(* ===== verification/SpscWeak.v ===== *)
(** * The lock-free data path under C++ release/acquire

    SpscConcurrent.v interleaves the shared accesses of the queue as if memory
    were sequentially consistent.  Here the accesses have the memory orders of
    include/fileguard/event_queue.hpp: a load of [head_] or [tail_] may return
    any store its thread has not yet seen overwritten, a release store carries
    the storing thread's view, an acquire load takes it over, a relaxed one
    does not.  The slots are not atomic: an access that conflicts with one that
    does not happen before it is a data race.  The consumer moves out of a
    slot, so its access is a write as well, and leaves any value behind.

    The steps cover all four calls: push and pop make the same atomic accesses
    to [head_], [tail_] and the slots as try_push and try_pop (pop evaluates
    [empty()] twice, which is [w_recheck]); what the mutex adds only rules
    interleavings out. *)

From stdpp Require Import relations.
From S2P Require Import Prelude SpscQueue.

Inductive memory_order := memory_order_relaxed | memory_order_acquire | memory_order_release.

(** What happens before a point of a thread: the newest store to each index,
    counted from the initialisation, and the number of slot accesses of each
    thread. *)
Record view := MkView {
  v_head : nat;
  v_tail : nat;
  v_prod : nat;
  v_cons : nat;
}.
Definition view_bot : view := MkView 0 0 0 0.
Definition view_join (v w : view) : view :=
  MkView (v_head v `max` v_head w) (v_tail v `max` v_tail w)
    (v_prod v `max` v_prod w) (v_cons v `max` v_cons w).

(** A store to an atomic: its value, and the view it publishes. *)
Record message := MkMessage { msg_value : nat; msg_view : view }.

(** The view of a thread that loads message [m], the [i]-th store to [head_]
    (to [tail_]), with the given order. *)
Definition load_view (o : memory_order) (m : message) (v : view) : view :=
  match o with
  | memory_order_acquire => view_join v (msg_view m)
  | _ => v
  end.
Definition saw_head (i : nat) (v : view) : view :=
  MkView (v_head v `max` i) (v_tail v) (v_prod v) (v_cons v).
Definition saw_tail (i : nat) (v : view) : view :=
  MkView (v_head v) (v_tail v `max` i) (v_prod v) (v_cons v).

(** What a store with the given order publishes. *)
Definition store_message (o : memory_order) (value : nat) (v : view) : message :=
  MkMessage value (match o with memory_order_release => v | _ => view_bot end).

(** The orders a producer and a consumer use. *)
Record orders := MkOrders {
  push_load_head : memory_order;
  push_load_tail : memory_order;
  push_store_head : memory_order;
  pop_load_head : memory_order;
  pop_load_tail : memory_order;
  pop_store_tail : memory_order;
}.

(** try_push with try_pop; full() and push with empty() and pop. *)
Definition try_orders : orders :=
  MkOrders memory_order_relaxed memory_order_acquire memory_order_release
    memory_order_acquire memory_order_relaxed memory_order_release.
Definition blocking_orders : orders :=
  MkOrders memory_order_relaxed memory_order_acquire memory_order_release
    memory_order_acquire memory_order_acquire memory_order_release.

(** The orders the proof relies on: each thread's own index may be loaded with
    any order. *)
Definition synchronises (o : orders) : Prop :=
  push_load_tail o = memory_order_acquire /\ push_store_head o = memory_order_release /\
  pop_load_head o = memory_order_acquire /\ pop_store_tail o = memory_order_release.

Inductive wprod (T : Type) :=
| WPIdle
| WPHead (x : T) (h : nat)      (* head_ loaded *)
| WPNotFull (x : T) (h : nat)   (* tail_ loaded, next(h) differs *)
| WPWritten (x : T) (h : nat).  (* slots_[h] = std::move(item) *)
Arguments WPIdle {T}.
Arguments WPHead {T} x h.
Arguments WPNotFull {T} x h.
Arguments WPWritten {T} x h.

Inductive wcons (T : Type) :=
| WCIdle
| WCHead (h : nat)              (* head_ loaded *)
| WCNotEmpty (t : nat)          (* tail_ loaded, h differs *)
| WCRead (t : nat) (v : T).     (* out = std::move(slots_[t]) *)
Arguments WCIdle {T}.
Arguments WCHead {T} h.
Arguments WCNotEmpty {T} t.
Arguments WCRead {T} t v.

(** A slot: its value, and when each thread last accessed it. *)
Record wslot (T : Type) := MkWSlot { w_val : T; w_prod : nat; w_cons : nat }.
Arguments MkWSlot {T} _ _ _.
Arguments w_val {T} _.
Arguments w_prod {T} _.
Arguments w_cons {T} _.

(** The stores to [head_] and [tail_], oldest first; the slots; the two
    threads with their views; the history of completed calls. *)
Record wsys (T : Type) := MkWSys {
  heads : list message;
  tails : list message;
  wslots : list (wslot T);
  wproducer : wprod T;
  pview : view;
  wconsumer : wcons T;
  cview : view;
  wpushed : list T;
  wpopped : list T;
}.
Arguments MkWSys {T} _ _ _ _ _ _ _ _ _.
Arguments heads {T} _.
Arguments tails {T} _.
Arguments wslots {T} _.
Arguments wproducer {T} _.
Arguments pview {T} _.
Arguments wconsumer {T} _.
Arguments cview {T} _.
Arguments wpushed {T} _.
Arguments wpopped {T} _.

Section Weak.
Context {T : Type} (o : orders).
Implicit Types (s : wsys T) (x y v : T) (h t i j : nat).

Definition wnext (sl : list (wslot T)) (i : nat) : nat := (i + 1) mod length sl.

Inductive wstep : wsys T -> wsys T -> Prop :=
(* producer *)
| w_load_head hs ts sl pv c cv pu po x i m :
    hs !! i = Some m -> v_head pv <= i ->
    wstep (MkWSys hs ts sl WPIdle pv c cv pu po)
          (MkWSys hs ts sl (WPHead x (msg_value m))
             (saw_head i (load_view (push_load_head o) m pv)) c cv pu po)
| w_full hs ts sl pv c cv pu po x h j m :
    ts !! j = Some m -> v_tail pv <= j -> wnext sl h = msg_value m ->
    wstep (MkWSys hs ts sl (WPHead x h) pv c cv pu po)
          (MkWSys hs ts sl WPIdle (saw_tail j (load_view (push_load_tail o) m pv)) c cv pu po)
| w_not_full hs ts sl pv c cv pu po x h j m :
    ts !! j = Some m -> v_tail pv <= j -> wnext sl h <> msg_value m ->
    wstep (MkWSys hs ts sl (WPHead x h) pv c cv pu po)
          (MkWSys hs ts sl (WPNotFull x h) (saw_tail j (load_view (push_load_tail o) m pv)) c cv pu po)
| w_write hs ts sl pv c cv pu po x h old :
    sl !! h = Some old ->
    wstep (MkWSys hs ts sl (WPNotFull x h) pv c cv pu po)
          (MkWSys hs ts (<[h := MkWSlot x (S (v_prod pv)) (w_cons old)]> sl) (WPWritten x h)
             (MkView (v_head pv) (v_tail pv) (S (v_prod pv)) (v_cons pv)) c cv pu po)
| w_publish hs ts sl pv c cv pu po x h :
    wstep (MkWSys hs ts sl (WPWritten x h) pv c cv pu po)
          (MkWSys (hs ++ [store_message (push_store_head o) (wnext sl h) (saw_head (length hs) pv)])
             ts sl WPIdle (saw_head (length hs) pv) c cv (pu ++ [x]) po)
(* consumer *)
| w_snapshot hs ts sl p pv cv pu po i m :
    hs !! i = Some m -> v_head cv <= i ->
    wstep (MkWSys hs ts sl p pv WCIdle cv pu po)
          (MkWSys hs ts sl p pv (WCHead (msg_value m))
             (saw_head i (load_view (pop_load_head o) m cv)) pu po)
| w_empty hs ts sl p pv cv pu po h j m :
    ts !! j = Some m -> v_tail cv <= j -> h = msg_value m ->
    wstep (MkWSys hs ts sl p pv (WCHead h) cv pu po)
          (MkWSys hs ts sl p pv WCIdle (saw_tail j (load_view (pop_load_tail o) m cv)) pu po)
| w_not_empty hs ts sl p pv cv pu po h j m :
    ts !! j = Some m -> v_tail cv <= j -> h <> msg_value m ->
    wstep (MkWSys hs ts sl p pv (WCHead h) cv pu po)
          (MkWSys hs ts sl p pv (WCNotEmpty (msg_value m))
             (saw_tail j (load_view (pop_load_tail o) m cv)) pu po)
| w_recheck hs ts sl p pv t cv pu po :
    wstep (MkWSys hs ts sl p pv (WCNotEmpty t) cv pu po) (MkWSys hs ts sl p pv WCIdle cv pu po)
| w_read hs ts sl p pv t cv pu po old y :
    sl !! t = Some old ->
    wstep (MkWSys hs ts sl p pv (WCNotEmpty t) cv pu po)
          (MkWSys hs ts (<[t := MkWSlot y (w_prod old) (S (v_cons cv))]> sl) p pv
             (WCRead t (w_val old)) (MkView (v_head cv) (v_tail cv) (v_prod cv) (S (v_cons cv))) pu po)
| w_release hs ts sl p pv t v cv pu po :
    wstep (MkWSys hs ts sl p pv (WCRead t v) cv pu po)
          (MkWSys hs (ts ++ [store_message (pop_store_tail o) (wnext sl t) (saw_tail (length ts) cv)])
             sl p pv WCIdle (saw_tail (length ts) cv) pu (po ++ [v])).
===
The task.
Please return only the lines above, starting at the line that has "(** A store" and ending at the line that has "Definition saw_head (i", keeping both and leaving each one unchanged.

Response to this exercise.
(** A store to an atomic: its value, and the view it publishes. *)
Record message := MkMessage { msg_value : nat; msg_view : view }.

(** The view of a thread that loads message [m], the [i]-th store to [head_]
    (to [tail_]), with the given order. *)
Definition load_view (o : memory_order) (m : message) (v : view) : view :=
  match o with
  | memory_order_acquire => view_join v (msg_view m)
  | _ => v
  end.
Definition saw_head (i : nat) (v : view) : view :=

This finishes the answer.